I have been to many locations in the United States and England that were sites of World War II activity, but “Surviving Hiroshima, a Young Woman’s Story,” was written primarily from the diaries of Kaleria. The family were Russian nobility, and barely escaped being killed by the Bolsheviks in the Russian Civil War by escaping to Japan. After the atomic bombing, Kaleria was interviewed at length by the United States Army Air Force and we used the transcripts of those interviews. In both cases, we quote Kaleria’s words verbatim, giving the book a first-person feel. This story has remained untold for seventy-five years, so it is very much a fresh look at the first use of an atomic weapon on a city. Prior to her death, Kaleria was invited to a remembrance ceremony in Hiroshima, accompanied by Anthony. On that trip Kaleria was reunited with surviving friends of her youth. In an emotional moment, a woman she did not know approached her to tell her that she was one of the bomb victims that Kaleria pulled from burning wreckage. Anthony provided a great deal of information he learned from other survivors as well as his own observations of the city.

Why was writing “Surviving Hiroshima, a Young Woman’s Story” so important to you?
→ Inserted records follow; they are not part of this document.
(* ===== verification/Crash.v ===== *)
(** * Transactions: logging blocks, committing, crashing, recovering

    [log_write] builds a transaction, [commit] writes it, and a crash at any
    point followed by recovery yields all of it or nothing. *)
From S2P Require Import Prelude Riscv Cache Log LogInv Bio BioInv.

Section crash.
Context {S : Type} {BC : BlockCache S}.
Implicit Types (s : logst S) (A : cache).

Abbreviation lblk s k := (default 0 (lhblock s !! k)).

(** ** A transaction in progress *)

Record tx_inv s A : Prop := {
  ti_rel : c_rel (lcache s) A;
  ti_dev : ldev s = ROOTDEV;
  ti_start : 0 ≤ lstart s ∧ lstart s + lsize s ≤ 2 ^ 32;
  ti_n : 0 ≤ lhn s ≤ LOGSIZE ∧ lhn s < lsize s;
  ti_home : ∀ k, 0 ≤ k < lhn s → 0 ≤ lblk s k < 2 ^ 31 ∧ not_log s (lblk s k);
  ti_pin : ∀ b, b ∈ cpin A ↔ ∃ k, 0 ≤ k < lhn s ∧ b = lblk s k;
  ti_inj : ∀ k k', 0 ≤ k < lhn s → 0 ≤ k' < lhn s → lblk s k = lblk s k' → k = k';
  ti_int : ∀ k, - 2 ^ 31 ≤ lblk s k < 2 ^ 31;
}.

Lemma tx_size s A : tx_inv s A → Z.of_nat (size (cpin A)) ≤ lhn s.
Proof.
  intros [_ _ _ Hn _ Hp Hinj _].
  assert (cpin A ⊆ list_to_set ((λ k, lblk s k) <$> seqZ 0 (lhn s))) as Hsub.
  { intros b (k & Hk & ->)%Hp. apply elem_of_list_to_set, list_elem_of_fmap. exists k.
    split; [done|]. apply elem_of_seqZ. lia. }
  apply subseteq_size in Hsub. rewrite size_list_to_set in Hsub.
  - rewrite length_fmap length_seqZ in Hsub. lia.
  - apply NoDup_fmap_2_strong; [|apply NoDup_seqZ]. intros k k' Hk Hk'.
    rewrite !elem_of_seqZ in Hk, Hk'. apply Hinj; lia.
Qed.

Lemma tx_txn s A : tx_inv s A → chold A = ∅ → lhn s < NBUF → txn s A.
Proof.
  intros Htx Hh Hn. pose proof (tx_size _ _ Htx) as Hsz. destruct Htx. split; try done; [|lia].
  split; try done; try lia. intros b Hb (k & Hk & ->)%ti_pin0. by destruct (ti_home0 k Hk).
Qed.

(** ** [log_write] *)

Lemma absorb_run n i b s :
  0 ≤ i → i + Z.of_nat n ≤ LOGSIZE → (∀ k, i ≤ k < i + Z.of_nat n → 0 ≤ lblk s k < 2 ^ 31) →
  ∃ j, absorb n i b s = Ret j s ∧ i ≤ j ≤ i + Z.of_nat n ∧
    (∀ k, i ≤ k < j → lblk s k ≠ b) ∧ (j < i + Z.of_nat n → lblk s j = b).
Proof.
  revert i. induction n as [|n IH]; intros i Hi Hn Hb; cbn [absorb].
  - exists i. split_and!; [done|lia..].
  - assert (lh_get i s = Ret (lblk s i) s) as E.
    { rewrite /lh_get. by destruct (Z.leb_spec 0 i), (Z.ltb_spec i LOGSIZE); try lia. }
    rewrite (bind_ret _ _ _ _ _ E). rewrite u32_small; [|specialize (Hb i); lia].
    destruct (Z.eqb_spec (lblk s i) b) as [Eb|Hne].
    + exists i. split_and!; try done; lia.
    + destruct (IH (i + 1)) as (j & Ej & Hj & Hnone & Hfound); [lia|lia|intros; apply Hb; lia|].
      exists j. split_and!; [done|lia|lia| |intros; apply Hfound; lia].
      intros k Hk. destruct (decide (k = i)) as [->|]; [done|]. apply Hnone. lia.
Qed.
This book is nonfiction, but I have to say that from a storytelling perspective I couldn’t possibly make anything up that’s as fascinating as this real-life experience. There are many twists and turns, and I would have to say that Anthony’s family lived a series of miracles that allowed them to survive the most horrifying military event of the twentieth century. I immediately accepted the offer to write this book because I saw it not just an exciting and fascinating personal story, but an important historical work. I’m very proud to have been associated with this project.

Where do you get your best ideas and why do you think that is?
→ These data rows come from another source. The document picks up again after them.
(* ===== verification/PipeInv.v ===== *)
(** * Pipes are bounded FIFO queues

    The bytes between [nread] and [nwrite] in the circular buffer of a struct
    pipe, whatever the wrap-around of the 32-bit counters, are a queue of at
    most PIPESIZE bytes: a run of [pipewrite] appends to it, a run of
    [piperead] takes from its front. *)
From S2P Require Import Prelude Riscv CString Kalloc Vm VmInv AddrSpace UserCopy Cache Bio BioInv Log Fs FsDemo Kern.
From S2P Require Import KernInv Pipe.

Section pipeinv.
Context {S : Type} {BC : BlockCache S} {LK : Linker} {FR : Frames}.
Implicit Types (k : kern S) (m : mem) (q : list Z).

(** The buffer cell of byte number [x] of the stream. *)
Definition slot (pi x : Z) : Z := pi + PI_data + x mod PIPESIZE.

Record pipe_rep m (pi nr : Z) q (ro wo : Z) : Prop := {
  pr_len : Z.of_nat (length q) ≤ PIPESIZE;
  pr_nr : 0 ≤ nr < 2 ^ 32;
  pr_nread : ld32 m (pi + PI_nread) = nr;
  pr_nwrite : ld32 m (pi + PI_nwrite) = u32 (nr + Z.of_nat (length q));
  pr_ro : ld32 m (pi + PI_readopen) = ro;
  pr_wo : ld32 m (pi + PI_writeopen) = wo;
  pr_data : ∀ j b, q !! j = Some b → ld8 m (slot pi (nr + Z.of_nat j)) = b;
}.

(** The page of the pipe is an allocated page, neither a page-table page nor
    a page of the running process. *)
Record pipe_env (G : gmap Z (nat * Z)) (pages : list Z) (s : kmem) (root pi : Z) : Prop := {
  pe_vm : vm_inv G s root pages;
  pe_user : user_ok G (km s) root pages;
  pe_page : page_ok pi;
  pe_alloc : pi ∉ pages;
  pe_notpt : G !! pi = None;
  pe_notuser : ∀ va, 0 ≤ va < MAXVA → uvalid (pte_at (km s) root va) = true →
    PTE2PA (pte_at (km s) root va) ≠ pi;
}.

Lemma u32_mod_slot x : u32 x mod PIPESIZE = x mod PIPESIZE.
Proof. rewrite /u32 /PIPESIZE. lia. Qed.
Lemma slot_range pi x : pi + PI_data ≤ slot pi x < pi + PI_nread.
Proof. rewrite /slot /PI_data /PI_nread /PIPESIZE. lia. Qed.
Lemma slot_inj pi x y : slot pi x = slot pi y → x ≤ y < x + PIPESIZE → x = y.
Proof. rewrite /slot /PIPESIZE. lia. Qed.

Lemma ld8_st32_ne m a v b : b < a ∨ a + 4 ≤ b → ld8 (st32 m a v) b = ld8 m b.
Proof. intros. apply (ld8_st_le_ne 4). lia. Qed.
Lemma ld32_st8_ne m a v b : a < b ∨ b + 4 ≤ a → ld32 (st8 m a v) b = ld32 m b.
Proof. intros. apply (ld_le_ext 4). intros. apply ld8_st8_ne. lia. Qed.
Lemma ld32_st32_eq' m a v : ld32 (st32 m a v) a = u32 v.
Proof. apply (ld_st_le_eq 4). Qed.
Lemma ld32_st32_ne' m a v b : b + 4 ≤ a ∨ a + 4 ≤ b → ld32 (st32 m a v) b = ld32 m b.
Proof. intros. apply (ld_st_le_ne 4 4). lia. Qed.

(** A store to the page of the pipe. *)
Lemma pipe_env_store G pages s root pi m' :
  pipe_env G pages s root pi → same_outside pi (km s) m' →
  pipe_env G pages (mk_kmem m' (freelist s)) root pi ∧
  ∀ va pa, uaddr (km s) root va = Some pa → uaddr m' root va = Some pa ∧ ld8 m' pa = ld8 (km s) pa.
Proof.
  intros [Hv Hu Hp Ha Hg Hn] Hs. destruct (frame_store G s root pages pi m' Hv Hp Ha Hg Hs) as [Hv' Ept].
  split.
  - split; try done; [by eapply user_ok_ext|]. cbn. intros va Hva. rewrite Ept //. by apply Hn.
  - intros va pa E. rewrite (uaddr_ext (km s)) // E. split; [done|]. apply Hs.
    apply uaddr_Some in E as (Hva & Hval & ->). destruct (Hu va Hva Hval) as (Hok & _).
    pose proof (Hn va Hva Hval). destruct (page_ok_sep pi _ Hp Hok); [done|klia|klia].
Qed.

Lemma uaddr_None_ext G pages s root pi m' va :
  pipe_env G pages s root pi → same_outside pi (km s) m' → uaddr m' root va = uaddr (km s) root va.
Proof.
  intros [Hv Hu Hp Ha Hg Hn] Hs. destruct (frame_store G s root pages pi m' Hv Hp Ha Hg Hs) as [_ Ept].
  by apply uaddr_ext.
Qed.

Lemma uread_ext G pages s root pi m' n va :
  pipe_env G pages s root pi → same_outside pi (km s) m' → uread n m' root va = uread n (km s) root va.
Proof.
  intros He Hs. revert va. induction n as [|n IH]; intros va; [done|]. cbn [uread].
  rewrite (uaddr_None_ext _ _ _ _ _ _ _ He Hs). destruct (uaddr (km s) root va) as [pa|] eqn:E; [|done].
  destruct (pipe_env_store _ _ _ _ _ _ He Hs) as [_ H]. destruct (H _ _ E) as [_ ->]. by rewrite IH.
Qed.

(** ** Pushing and popping *)

Lemma same_outside_pipe m pi a v :
  pi ≤ a → a + 4 ≤ pi + 552 → same_outside pi m (st32 m a v).
Proof. intros ?? b Hb. apply ld8_st32_ne. klia. Qed.

Definition push_mem m (pi nw b : Z) : mem :=
  st32 (st8 m (pi + PI_data + nw mod PIPESIZE) b) (pi + PI_nwrite) (u32 (nw + 1)).

Lemma same_outside_push m pi nw b : same_outside pi m (push_mem m pi nw b).
Proof.
  intros a Ha. pose proof (slot_range pi nw) as Hs. rewrite /slot in Hs.
  rewrite /push_mem /PI_data /PI_nread /PI_nwrite in Hs |- *. rewrite ld8_st32_ne; [|klia]. apply ld8_st8_ne. klia.
Qed.

Lemma push_rep m pi nr q ro wo b :
  pipe_rep m pi nr q ro wo → Z.of_nat (length q) < PIPESIZE → 0 ≤ b < 256 →
  pipe_rep (push_mem m pi (u32 (nr + Z.of_nat (length q))) b) pi nr (q ++ [b]) ro wo.
Proof.
  intros [Hl Hn H1 H2 H3 H4 Hd] Hroom Hb. set (nw := nr + Z.of_nat (length q)) in *.
  rewrite /push_mem u32_mod_slot. pose proof (slot_range pi nw) as Hs. rewrite /slot in Hs.
  assert (∀ off, 536 ≤ off → ld32 (st8 m (pi + PI_data + nw mod PIPESIZE) b) (pi + off) = ld32 m (pi + off)) as Hf.
  { intros off Ho. apply ld32_st8_ne. rewrite /PI_data /PI_nread in Hs |- *. lia. }
  rewrite /PI_nread /PI_nwrite /PI_readopen /PI_writeopen in H1, H2, H3, H4 |- *.
  split; rewrite /PI_nread /PI_nwrite /PI_readopen /PI_writeopen ?length_app /=; try done; [lia|..].
  - rewrite ld32_st32_ne'; [|lia]. by rewrite Hf.
  - rewrite ld32_st32_eq' /u32 /nw. lia.
  - rewrite ld32_st32_ne'; [|lia]. by rewrite Hf.
  - rewrite ld32_st32_ne'; [|lia]. by rewrite Hf.
  - intros j x Hj. pose proof (slot_range pi (nr + Z.of_nat j)) as Hsj. rewrite /PI_nread in Hsj.
    rewrite ld8_st32_ne; [|lia]. apply lookup_app_Some in Hj as [Hj|[Hle Hj]].
    + pose proof (lookup_lt_Some _ _ _ Hj). rewrite ld8_st8_ne; [by apply Hd|].
      intros E. assert (nr + Z.of_nat j = nw); [|lia]. apply (slot_inj pi); [exact E|lia].
    + apply list_lookup_singleton_Some in Hj as [Hj <-].
      replace (nr + Z.of_nat j) with nw by lia. rewrite /slot ld8_st8_eq. by apply u8_small.
Qed.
There is an old saying, “If you want to get something done, find a busy person to do it.” That’s the way my life has worked. People see the body of work I have created in television and print, and bring me their stories to write. I’m currently writing the story of a woman Christian missionary I met and her harrowing experiences in Burma.

Any final words?

I love writing, but once upon a time it was a love-hate relationship. I feared the blank page. I feared I wasn’t good enough. One day I lost the fear. Now the love-hate relationship is only love.


From Russian nobility, the Palchikoffs barely escaped death at the hands of Bolshevik revolutionaries until Kaleria’s father, a White Russian officer, hijacked a ship to take them to safety in Hiroshima. Safety was short lived. Her father, a talented musician, established a new life for the family, but the outbreak of World War II created a cloud of suspicion that led to his imprisonment and years of deprivation for his family.

Then, on August 6, 1945, 22-year-old Kaleria was doing pre-breakfast chores when a blinding flash lit the sky over Hiroshima, Japan. A moment later, everything went black as the house collapsed on her and her family. Their world, and everyone else’s changed as the first atomic bomb was detonated over a city.

After the bombing, trapped in the center of previously unimagined devastation, Kaleria summoned her strength to come to the aid of bomb victims, treating the never-before seen effects of radiation. Fluent in English, Kaleria was soon recruited to work with General Douglas MacArthur’s occupation forces.